▶ [Work task]: Reproduce precisely the lines of the listing below, starting with the line that contains "Definition with_promotion_id (r" and stopping after the line that contains "let? id := entry_contentID promoted in"; include nothing else.
□ □ □ □ □
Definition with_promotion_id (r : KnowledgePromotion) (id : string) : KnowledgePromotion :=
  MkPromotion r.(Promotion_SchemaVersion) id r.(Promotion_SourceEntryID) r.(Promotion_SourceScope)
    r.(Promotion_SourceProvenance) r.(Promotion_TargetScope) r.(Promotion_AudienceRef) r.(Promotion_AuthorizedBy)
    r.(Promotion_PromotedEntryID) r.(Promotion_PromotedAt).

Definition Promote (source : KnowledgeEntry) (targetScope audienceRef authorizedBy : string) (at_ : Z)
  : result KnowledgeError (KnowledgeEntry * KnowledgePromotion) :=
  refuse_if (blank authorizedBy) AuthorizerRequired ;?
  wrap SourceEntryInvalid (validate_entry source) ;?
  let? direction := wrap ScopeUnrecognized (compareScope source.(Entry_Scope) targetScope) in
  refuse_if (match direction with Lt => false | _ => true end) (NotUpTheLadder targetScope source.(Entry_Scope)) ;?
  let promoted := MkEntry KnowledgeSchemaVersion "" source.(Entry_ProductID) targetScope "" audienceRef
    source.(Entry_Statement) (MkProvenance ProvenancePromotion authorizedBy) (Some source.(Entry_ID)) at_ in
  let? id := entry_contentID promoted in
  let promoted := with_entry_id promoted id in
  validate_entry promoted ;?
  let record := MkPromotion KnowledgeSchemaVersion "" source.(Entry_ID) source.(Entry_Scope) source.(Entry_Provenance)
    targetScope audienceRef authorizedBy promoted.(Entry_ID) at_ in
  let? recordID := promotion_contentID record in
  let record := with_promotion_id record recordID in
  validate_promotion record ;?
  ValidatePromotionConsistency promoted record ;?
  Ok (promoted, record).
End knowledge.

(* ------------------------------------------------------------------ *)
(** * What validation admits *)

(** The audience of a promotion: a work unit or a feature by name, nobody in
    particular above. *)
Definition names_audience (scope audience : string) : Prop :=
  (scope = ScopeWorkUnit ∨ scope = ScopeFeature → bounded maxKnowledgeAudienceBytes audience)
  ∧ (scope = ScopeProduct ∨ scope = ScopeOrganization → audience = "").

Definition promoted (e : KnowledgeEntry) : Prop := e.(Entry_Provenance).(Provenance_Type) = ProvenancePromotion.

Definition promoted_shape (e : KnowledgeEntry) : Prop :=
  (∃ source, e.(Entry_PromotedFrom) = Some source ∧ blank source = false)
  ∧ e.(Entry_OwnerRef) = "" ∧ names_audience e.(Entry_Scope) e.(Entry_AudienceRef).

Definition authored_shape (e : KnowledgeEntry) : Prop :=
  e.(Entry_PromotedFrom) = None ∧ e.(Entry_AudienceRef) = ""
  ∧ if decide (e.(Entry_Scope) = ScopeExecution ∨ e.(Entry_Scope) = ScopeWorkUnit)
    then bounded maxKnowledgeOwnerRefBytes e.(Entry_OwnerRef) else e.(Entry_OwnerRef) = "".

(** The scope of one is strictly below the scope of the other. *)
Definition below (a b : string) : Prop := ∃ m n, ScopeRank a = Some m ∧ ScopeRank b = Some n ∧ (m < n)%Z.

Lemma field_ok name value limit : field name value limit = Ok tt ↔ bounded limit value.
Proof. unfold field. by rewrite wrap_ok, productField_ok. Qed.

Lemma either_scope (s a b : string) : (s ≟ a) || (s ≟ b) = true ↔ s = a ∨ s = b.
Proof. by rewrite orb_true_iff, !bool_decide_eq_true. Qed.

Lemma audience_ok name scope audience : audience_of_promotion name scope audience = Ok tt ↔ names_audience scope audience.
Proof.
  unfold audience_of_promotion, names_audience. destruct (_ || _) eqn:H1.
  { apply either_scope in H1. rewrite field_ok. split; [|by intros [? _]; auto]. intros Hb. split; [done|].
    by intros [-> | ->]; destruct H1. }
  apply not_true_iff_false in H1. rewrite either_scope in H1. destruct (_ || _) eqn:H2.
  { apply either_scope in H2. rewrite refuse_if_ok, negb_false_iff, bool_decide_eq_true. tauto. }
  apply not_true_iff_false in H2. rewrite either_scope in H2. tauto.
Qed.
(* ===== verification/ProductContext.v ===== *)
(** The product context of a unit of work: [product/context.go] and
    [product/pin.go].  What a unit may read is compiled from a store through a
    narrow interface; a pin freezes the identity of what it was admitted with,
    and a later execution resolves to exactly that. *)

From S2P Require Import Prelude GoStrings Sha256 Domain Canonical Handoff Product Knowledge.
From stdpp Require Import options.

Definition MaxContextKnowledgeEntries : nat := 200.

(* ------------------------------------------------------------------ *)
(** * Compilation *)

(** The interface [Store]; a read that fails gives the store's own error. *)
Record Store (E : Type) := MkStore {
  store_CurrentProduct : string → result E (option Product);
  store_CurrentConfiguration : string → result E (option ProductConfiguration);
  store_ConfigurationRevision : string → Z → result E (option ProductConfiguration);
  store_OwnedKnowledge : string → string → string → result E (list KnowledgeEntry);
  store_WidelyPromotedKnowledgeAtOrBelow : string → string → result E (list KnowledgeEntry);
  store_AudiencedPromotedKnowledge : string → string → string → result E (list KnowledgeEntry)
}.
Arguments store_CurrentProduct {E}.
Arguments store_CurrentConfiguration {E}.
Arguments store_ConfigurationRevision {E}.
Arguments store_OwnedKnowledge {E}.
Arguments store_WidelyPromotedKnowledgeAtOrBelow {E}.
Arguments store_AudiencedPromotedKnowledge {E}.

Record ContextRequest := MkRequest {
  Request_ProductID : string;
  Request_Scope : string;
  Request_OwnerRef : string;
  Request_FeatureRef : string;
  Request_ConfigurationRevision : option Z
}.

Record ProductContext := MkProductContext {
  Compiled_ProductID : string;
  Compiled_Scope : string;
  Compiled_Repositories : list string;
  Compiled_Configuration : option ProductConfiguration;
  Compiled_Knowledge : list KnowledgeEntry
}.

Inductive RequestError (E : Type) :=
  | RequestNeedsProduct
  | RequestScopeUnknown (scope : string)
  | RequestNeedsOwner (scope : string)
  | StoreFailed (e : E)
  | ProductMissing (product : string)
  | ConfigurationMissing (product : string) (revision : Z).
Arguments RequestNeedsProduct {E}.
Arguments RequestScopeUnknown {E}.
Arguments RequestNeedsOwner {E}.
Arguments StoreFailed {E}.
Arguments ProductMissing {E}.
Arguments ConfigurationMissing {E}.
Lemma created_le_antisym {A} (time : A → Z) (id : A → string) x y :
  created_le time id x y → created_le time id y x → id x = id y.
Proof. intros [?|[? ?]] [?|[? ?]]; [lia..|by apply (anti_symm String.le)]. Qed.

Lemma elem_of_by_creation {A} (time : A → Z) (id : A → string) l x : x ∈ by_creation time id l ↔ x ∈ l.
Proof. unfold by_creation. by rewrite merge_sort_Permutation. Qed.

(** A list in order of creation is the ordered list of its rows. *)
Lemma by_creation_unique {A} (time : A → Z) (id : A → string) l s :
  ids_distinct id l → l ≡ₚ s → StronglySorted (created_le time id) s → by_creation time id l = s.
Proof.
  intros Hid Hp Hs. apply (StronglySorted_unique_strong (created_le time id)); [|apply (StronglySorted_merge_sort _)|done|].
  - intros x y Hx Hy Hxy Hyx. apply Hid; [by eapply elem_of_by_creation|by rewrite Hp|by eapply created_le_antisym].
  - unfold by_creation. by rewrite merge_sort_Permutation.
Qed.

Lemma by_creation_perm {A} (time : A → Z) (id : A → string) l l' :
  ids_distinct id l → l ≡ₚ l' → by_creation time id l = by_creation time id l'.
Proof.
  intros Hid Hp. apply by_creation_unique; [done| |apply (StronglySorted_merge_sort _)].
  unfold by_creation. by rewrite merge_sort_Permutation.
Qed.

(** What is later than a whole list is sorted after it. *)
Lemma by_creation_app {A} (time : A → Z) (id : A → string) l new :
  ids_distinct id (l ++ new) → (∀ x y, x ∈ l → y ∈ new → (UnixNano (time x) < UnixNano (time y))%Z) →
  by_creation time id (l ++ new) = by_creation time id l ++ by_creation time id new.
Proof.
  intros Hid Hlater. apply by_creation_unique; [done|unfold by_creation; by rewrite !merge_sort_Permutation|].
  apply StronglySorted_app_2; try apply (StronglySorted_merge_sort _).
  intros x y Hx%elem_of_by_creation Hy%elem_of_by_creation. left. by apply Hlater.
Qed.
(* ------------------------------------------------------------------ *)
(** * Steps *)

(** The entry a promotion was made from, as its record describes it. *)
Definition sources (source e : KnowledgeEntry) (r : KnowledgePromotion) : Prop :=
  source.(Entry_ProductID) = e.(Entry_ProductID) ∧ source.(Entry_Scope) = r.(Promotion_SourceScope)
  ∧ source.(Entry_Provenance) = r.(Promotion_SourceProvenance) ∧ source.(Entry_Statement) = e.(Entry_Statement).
□ □ □ □ □
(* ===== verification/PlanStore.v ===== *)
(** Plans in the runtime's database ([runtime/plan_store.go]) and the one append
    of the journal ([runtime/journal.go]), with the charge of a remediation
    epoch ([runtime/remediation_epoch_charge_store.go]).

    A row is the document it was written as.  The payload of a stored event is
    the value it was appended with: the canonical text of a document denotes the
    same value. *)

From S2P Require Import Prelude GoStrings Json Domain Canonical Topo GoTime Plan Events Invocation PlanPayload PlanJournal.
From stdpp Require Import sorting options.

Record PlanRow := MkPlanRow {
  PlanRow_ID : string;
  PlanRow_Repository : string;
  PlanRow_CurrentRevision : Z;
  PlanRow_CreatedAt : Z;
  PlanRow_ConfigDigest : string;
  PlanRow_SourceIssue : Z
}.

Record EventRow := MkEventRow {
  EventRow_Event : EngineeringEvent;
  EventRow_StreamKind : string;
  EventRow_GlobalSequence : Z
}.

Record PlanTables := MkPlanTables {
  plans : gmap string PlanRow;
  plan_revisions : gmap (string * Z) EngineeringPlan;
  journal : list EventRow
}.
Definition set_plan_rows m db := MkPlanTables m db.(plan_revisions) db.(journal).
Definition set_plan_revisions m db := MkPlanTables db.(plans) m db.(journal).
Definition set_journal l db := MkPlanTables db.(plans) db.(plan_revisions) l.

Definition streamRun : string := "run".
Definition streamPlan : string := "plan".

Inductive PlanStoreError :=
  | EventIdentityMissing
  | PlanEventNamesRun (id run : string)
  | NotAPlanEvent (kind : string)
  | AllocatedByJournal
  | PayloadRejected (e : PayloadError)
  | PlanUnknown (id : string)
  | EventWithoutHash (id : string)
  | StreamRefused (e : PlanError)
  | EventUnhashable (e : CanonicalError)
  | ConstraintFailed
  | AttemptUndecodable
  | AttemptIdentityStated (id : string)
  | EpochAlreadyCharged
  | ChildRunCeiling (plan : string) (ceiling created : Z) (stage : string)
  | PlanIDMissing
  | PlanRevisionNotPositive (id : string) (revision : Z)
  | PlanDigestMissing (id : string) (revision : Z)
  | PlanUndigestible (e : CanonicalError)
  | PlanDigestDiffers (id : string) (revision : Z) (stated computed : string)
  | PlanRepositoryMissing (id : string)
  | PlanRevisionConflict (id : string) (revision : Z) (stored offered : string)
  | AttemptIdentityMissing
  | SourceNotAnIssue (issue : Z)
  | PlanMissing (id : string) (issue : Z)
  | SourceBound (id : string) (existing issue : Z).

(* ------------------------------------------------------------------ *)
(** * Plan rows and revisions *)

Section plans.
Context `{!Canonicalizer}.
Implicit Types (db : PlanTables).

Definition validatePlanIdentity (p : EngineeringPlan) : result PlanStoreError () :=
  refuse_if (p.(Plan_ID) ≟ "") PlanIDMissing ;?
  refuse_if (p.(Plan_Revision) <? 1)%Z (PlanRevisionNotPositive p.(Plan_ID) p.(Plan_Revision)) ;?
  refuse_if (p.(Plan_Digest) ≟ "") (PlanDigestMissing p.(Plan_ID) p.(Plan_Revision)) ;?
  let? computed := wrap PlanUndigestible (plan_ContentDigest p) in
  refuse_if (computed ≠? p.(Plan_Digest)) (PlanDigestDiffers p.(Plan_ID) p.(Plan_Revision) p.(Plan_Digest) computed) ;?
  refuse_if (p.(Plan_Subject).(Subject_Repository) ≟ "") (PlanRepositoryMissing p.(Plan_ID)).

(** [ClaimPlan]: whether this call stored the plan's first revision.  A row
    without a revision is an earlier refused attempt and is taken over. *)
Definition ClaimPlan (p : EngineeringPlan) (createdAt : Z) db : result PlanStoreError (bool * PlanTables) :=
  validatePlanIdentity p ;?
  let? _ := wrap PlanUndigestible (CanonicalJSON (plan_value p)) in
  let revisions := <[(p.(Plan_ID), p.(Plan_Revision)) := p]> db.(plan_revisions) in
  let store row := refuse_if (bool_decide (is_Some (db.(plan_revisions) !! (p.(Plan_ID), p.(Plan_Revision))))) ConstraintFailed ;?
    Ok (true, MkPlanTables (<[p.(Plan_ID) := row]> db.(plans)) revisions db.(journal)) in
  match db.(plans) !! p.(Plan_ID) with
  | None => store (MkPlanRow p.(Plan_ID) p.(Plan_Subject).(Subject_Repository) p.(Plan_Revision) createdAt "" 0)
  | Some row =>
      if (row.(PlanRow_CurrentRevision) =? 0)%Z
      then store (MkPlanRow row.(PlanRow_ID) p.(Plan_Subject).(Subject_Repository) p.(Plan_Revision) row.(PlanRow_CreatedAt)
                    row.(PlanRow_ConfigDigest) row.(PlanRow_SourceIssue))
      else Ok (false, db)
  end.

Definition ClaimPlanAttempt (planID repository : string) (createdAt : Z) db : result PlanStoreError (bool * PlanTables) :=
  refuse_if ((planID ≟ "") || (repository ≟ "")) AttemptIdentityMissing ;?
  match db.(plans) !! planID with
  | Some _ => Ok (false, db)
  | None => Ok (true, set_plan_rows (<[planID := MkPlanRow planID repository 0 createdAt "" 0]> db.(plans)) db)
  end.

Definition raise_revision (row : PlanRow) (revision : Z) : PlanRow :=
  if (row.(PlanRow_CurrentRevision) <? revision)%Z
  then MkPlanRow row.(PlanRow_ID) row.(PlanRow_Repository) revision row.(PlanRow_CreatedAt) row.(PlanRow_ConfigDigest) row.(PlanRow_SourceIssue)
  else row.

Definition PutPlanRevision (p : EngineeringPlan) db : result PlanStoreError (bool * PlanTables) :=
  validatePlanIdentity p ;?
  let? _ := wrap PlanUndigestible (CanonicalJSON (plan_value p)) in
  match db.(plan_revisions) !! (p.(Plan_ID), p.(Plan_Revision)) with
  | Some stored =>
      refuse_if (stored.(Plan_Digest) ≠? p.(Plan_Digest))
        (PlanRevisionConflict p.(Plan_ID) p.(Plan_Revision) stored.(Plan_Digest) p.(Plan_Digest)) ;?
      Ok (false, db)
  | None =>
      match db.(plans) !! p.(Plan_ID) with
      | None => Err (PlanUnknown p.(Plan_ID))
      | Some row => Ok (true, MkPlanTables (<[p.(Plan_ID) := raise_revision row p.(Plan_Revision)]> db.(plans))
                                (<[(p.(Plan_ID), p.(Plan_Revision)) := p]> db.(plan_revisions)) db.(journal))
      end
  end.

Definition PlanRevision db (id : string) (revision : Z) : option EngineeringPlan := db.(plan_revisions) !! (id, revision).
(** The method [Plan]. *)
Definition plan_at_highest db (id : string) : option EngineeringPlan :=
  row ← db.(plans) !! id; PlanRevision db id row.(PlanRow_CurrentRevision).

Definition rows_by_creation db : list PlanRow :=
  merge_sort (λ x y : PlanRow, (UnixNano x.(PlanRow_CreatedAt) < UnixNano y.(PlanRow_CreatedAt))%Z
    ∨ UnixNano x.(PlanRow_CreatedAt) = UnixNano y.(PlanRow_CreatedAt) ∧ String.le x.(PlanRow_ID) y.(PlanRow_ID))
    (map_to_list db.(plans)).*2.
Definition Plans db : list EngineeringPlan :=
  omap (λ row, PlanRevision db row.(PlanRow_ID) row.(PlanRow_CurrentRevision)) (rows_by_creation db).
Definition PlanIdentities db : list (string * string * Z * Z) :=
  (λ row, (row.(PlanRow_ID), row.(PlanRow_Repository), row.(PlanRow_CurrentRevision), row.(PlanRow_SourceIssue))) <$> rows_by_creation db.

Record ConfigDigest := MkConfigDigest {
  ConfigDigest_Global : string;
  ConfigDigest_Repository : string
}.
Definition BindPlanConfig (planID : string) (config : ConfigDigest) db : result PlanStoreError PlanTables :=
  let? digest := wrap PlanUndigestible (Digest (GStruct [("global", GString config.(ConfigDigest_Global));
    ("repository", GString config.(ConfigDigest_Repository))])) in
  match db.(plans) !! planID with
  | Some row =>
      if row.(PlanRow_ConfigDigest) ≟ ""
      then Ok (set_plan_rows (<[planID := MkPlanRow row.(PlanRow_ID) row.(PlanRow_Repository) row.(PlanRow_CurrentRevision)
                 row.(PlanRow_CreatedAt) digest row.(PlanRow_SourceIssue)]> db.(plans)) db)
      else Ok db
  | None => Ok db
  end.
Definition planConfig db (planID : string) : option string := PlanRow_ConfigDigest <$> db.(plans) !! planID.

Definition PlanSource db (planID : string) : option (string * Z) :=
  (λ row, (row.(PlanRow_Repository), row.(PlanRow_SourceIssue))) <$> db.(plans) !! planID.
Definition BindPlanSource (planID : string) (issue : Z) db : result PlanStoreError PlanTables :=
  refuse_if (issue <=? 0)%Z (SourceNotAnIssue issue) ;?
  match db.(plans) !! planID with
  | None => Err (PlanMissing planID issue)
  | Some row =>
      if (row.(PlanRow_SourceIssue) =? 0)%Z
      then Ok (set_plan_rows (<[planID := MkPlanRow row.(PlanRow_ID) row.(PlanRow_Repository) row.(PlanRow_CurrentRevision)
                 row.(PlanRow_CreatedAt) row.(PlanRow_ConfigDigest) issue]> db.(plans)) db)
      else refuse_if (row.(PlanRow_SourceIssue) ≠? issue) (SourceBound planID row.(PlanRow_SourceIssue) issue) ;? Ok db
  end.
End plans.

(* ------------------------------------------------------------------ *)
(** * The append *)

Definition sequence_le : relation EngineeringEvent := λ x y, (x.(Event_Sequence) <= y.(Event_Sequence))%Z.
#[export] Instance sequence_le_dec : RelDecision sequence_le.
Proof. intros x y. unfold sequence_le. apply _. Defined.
□ □ □ □ □
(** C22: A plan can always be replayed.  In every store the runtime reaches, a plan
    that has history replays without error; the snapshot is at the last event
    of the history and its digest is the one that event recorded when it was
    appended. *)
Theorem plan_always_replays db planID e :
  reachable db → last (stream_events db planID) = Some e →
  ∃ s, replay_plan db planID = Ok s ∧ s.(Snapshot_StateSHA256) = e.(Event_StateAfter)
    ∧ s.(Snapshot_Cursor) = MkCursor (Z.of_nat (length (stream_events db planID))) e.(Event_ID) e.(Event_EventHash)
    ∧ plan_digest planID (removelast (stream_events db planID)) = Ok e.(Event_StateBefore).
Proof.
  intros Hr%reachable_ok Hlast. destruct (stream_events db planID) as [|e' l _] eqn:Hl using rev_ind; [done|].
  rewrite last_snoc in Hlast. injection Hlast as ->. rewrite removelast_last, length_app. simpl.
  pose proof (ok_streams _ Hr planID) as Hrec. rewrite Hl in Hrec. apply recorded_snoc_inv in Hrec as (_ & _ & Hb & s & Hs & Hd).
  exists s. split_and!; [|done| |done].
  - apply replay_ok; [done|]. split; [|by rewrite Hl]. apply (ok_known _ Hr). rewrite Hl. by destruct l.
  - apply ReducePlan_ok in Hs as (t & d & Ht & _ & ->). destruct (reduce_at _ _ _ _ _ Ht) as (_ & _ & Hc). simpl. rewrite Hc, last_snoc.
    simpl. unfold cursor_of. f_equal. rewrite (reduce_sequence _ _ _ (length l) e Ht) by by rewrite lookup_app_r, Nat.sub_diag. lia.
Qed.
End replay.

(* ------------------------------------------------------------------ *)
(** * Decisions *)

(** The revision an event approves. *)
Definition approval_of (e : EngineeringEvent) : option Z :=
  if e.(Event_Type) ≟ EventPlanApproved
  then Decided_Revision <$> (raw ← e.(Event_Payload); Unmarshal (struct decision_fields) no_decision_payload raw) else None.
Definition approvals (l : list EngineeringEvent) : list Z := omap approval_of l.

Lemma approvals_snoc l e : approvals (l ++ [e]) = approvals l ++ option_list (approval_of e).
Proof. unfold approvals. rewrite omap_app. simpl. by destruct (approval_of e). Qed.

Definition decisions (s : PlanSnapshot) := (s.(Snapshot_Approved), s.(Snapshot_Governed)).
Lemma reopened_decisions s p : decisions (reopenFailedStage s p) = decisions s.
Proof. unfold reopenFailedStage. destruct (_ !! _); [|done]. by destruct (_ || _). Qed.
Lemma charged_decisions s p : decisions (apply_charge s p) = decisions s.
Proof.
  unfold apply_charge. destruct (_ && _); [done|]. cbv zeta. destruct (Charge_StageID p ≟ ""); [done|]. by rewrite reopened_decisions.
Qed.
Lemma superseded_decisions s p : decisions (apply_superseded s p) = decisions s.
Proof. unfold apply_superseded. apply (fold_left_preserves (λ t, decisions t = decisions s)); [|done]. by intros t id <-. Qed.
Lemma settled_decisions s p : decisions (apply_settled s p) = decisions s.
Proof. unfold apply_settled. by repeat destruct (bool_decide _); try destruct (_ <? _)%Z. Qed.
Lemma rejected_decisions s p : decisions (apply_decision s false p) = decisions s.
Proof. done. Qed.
□ □ □ □ □
▶ [Solution to the exercise]:
Definition with_promotion_id (r : KnowledgePromotion) (id : string) : KnowledgePromotion :=
  MkPromotion r.(Promotion_SchemaVersion) id r.(Promotion_SourceEntryID) r.(Promotion_SourceScope)
    r.(Promotion_SourceProvenance) r.(Promotion_TargetScope) r.(Promotion_AudienceRef) r.(Promotion_AuthorizedBy)
    r.(Promotion_PromotedEntryID) r.(Promotion_PromotedAt).

Definition Promote (source : KnowledgeEntry) (targetScope audienceRef authorizedBy : string) (at_ : Z)
  : result KnowledgeError (KnowledgeEntry * KnowledgePromotion) :=
  refuse_if (blank authorizedBy) AuthorizerRequired ;?
  wrap SourceEntryInvalid (validate_entry source) ;?
  let? direction := wrap ScopeUnrecognized (compareScope source.(Entry_Scope) targetScope) in
  refuse_if (match direction with Lt => false | _ => true end) (NotUpTheLadder targetScope source.(Entry_Scope)) ;?
  let promoted := MkEntry KnowledgeSchemaVersion "" source.(Entry_ProductID) targetScope "" audienceRef
    source.(Entry_Statement) (MkProvenance ProvenancePromotion authorizedBy) (Some source.(Entry_ID)) at_ in
  let? id := entry_contentID promoted in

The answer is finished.